(Beginning of Data shown)

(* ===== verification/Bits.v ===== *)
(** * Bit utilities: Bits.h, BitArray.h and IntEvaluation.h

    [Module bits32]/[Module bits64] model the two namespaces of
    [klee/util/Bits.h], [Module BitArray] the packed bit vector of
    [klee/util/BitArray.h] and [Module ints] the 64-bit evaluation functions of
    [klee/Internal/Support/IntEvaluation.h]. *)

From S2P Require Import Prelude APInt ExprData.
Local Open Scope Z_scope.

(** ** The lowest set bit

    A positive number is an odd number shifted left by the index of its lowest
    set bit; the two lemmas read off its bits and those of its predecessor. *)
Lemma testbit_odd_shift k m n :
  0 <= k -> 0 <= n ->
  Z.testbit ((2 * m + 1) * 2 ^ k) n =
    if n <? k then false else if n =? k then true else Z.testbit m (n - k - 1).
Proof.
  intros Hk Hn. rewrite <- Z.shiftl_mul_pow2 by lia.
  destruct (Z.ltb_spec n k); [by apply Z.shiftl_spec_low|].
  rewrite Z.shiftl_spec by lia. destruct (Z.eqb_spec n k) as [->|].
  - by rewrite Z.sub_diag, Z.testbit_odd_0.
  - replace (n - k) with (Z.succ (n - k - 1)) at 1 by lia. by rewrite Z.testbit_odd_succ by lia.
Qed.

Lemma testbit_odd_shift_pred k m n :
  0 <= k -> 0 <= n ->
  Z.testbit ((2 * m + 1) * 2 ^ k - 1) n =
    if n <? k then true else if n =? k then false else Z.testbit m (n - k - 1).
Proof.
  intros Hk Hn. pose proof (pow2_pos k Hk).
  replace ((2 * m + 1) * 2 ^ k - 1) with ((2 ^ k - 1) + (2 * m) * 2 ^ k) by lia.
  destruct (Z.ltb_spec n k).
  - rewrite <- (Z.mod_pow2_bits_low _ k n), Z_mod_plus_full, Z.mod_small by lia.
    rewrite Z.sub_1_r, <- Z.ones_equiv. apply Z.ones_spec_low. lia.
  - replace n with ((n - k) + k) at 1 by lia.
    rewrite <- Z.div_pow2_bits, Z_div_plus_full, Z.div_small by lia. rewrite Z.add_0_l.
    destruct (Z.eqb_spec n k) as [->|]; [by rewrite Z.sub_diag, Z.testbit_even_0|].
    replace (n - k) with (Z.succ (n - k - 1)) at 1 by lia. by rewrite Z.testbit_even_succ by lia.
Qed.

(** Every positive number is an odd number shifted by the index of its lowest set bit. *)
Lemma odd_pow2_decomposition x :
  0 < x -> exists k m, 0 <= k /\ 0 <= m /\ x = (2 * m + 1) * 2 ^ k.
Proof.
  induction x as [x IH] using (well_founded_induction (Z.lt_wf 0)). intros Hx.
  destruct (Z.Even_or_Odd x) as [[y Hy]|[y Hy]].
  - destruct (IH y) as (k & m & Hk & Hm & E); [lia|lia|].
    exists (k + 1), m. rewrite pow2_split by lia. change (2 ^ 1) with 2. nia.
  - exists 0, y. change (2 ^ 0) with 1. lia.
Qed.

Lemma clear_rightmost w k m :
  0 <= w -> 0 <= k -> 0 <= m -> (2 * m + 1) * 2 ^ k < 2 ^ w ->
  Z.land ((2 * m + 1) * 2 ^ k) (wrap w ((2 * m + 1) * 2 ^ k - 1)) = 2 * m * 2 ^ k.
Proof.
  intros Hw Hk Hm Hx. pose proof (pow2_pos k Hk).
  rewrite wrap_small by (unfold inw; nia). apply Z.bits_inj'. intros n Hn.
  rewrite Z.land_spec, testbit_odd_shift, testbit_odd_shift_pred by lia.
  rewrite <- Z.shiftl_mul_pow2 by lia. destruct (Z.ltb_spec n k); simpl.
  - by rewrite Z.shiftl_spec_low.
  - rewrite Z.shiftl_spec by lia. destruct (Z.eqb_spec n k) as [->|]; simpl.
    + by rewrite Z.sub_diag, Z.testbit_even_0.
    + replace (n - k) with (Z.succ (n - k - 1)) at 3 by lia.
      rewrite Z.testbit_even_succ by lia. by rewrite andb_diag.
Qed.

(End of Data shown)
(Beginning of Data shown)

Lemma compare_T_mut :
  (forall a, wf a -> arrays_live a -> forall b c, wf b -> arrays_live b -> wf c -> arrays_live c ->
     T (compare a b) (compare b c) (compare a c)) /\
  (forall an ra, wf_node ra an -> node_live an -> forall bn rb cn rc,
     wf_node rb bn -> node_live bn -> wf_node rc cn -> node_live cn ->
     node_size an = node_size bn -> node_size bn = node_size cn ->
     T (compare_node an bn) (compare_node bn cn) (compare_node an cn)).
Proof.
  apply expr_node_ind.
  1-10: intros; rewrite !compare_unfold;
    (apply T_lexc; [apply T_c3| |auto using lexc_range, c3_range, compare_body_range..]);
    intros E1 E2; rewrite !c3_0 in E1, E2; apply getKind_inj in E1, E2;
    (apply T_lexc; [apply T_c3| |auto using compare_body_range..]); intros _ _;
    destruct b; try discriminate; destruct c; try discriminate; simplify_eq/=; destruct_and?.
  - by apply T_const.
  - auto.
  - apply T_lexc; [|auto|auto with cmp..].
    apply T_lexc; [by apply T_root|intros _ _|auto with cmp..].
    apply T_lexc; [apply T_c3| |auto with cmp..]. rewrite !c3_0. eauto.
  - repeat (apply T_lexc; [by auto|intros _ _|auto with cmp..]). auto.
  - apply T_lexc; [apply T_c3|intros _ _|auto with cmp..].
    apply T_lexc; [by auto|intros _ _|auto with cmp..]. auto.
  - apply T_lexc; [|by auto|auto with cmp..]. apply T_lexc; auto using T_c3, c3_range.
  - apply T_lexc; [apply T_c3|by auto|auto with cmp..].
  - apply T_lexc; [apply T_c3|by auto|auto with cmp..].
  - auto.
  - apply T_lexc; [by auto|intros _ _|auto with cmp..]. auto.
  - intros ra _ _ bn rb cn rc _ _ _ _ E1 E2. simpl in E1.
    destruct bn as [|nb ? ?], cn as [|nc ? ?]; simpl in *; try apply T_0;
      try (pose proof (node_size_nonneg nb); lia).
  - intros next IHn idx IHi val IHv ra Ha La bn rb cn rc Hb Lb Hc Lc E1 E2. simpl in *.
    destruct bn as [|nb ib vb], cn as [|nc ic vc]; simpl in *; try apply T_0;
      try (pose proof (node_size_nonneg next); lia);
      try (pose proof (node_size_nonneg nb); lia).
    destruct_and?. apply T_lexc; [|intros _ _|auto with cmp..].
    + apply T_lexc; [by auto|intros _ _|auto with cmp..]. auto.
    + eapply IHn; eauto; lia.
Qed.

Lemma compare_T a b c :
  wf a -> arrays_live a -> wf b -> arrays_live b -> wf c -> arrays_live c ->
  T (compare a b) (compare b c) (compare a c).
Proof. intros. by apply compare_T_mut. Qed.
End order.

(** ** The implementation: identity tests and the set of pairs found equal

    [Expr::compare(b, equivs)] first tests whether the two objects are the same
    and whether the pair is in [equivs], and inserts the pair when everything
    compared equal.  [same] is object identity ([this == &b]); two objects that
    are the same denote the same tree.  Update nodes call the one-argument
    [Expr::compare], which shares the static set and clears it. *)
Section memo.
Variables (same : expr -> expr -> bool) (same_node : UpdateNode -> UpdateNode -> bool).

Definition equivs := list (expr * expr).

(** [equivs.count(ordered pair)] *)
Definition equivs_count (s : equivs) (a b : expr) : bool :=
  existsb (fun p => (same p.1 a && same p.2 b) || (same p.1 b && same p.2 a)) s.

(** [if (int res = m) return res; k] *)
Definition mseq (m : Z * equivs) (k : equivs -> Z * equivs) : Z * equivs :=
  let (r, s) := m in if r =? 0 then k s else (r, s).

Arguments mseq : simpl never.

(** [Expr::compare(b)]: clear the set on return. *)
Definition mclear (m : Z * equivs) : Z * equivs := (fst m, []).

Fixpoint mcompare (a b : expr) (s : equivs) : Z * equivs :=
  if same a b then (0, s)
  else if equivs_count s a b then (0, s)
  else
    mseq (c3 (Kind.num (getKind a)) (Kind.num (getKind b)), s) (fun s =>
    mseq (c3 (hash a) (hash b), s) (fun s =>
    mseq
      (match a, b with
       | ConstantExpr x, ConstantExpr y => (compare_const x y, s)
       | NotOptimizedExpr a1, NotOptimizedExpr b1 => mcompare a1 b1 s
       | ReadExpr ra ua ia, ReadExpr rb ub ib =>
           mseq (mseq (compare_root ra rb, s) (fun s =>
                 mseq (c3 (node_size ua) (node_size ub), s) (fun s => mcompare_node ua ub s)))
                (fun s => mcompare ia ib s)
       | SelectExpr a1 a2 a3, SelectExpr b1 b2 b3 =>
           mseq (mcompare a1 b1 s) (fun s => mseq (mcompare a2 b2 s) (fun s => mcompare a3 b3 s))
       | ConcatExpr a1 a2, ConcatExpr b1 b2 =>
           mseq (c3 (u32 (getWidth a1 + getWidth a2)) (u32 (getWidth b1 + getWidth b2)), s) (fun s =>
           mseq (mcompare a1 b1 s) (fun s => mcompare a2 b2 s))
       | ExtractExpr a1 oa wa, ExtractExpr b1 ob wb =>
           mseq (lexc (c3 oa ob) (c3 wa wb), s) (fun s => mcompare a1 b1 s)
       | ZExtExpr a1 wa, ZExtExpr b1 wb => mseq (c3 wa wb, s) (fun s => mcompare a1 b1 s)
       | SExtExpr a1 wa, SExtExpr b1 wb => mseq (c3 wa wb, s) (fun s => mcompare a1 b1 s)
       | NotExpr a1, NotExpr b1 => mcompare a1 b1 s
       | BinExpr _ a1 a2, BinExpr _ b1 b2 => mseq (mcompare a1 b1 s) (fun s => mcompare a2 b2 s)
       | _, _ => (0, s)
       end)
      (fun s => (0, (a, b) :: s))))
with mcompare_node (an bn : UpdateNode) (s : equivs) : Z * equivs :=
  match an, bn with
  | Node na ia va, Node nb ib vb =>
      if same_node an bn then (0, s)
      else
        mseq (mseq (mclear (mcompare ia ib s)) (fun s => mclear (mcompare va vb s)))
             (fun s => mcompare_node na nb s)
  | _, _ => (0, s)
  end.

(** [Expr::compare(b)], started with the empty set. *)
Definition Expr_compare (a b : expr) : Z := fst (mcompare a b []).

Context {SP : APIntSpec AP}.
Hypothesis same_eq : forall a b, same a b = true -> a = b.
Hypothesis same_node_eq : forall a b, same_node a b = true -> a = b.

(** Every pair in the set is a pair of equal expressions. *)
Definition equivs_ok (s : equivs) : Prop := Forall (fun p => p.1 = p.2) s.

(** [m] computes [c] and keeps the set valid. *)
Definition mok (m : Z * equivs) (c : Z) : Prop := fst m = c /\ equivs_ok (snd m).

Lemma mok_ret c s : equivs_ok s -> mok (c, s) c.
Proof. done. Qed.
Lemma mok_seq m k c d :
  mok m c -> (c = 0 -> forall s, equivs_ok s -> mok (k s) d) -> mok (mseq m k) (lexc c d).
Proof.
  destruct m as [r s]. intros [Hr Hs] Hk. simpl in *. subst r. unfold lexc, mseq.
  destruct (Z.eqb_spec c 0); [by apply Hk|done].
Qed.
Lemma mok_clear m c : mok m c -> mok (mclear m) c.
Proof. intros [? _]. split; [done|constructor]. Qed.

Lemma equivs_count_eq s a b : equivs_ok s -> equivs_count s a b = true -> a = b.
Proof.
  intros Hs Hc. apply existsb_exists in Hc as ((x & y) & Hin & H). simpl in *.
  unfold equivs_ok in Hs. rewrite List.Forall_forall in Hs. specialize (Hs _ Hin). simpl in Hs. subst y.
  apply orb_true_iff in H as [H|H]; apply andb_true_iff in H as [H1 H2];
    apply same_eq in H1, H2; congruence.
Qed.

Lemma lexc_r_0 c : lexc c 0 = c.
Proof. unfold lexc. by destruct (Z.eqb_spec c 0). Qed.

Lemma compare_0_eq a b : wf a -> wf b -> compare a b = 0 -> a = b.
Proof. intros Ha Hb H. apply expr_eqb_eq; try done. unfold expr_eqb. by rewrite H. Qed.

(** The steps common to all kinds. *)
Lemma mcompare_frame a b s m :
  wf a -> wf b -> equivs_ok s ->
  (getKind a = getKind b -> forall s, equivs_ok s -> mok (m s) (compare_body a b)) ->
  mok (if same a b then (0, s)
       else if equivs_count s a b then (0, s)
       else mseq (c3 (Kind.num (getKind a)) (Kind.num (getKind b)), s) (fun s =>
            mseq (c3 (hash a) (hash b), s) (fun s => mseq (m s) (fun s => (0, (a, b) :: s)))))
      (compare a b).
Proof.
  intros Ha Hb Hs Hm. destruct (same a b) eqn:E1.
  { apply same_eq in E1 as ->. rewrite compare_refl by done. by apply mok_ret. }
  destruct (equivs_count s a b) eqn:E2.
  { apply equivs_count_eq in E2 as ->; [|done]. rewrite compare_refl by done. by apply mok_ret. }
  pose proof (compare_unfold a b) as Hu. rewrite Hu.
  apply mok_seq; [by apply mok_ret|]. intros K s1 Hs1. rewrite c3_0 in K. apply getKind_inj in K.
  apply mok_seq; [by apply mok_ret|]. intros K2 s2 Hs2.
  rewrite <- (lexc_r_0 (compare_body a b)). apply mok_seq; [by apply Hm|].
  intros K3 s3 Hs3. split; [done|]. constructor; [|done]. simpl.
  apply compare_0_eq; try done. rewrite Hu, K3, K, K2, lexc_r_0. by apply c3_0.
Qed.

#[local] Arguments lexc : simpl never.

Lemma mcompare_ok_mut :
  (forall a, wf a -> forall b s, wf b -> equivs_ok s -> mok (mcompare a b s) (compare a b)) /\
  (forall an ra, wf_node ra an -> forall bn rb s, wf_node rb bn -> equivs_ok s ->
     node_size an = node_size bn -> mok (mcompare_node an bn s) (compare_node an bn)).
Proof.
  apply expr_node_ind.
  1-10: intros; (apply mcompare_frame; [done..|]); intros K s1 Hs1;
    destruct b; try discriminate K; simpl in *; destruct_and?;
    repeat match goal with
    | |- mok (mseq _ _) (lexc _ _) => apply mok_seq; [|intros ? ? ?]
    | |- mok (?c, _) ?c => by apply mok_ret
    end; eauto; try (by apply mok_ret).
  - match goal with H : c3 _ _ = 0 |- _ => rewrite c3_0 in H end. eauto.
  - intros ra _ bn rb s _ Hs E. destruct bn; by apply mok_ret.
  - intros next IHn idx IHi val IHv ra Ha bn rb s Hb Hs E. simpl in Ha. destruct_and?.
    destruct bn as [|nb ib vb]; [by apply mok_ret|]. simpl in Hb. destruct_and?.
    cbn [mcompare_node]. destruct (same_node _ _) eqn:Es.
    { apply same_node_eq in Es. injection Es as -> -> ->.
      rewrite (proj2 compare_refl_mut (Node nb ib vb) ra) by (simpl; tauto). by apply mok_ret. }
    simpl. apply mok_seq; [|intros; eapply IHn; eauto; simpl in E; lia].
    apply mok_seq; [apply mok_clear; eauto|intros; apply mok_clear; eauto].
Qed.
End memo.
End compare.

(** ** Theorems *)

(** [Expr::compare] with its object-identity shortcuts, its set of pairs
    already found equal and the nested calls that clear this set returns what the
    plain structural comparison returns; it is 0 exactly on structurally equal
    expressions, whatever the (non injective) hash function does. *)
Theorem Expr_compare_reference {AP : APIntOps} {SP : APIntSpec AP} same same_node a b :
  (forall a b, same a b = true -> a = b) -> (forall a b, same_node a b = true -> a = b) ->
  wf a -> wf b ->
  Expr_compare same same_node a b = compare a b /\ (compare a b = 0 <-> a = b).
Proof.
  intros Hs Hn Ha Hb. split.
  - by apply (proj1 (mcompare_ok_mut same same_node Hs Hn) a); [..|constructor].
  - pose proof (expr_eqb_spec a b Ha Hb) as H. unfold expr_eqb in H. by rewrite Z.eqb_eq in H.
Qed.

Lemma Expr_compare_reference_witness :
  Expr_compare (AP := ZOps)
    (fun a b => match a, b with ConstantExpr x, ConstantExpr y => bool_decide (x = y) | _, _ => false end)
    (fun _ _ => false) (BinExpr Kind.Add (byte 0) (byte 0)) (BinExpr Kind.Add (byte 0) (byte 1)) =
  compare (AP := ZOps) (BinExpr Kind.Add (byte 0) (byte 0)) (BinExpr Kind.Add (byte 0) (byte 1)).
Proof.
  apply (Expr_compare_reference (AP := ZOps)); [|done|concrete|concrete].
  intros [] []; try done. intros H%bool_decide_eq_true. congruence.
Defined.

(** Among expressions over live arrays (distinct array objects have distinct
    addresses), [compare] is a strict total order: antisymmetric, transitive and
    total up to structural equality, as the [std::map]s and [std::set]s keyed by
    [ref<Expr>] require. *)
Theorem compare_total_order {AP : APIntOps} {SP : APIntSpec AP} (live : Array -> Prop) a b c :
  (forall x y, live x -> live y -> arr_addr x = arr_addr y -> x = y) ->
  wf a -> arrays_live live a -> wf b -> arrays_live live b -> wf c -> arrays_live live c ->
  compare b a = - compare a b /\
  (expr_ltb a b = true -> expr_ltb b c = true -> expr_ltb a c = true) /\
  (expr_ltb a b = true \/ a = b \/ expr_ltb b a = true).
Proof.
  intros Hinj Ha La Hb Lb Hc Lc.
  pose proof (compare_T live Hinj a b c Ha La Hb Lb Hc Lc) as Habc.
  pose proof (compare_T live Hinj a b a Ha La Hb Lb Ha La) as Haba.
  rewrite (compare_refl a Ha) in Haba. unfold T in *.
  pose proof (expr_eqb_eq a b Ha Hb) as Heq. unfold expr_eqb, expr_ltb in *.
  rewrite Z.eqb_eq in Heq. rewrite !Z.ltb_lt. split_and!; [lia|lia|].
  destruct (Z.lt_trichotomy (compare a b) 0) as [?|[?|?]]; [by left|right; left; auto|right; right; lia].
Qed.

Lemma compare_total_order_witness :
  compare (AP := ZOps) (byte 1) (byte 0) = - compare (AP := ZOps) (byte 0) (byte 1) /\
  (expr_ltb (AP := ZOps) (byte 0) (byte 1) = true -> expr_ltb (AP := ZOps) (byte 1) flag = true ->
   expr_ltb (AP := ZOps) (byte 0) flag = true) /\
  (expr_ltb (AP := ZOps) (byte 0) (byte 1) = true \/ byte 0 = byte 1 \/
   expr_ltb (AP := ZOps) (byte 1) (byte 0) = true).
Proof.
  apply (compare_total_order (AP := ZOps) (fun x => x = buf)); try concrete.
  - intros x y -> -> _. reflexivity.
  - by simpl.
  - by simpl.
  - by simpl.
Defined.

(End of Data shown)

[Exercise] Output exactly the lines of the material above from the one containing "T (compare a b) (compare b c) (compare a c)." up to and including the one containing "[Expr::compare(b, equivs)] first".

[Result of this task]
  T (compare a b) (compare b c) (compare a c).
Proof. intros. by apply compare_T_mut. Qed.
End order.

(** ** The implementation: identity tests and the set of pairs found equal

    [Expr::compare(b, equivs)] first tests whether the two objects are the same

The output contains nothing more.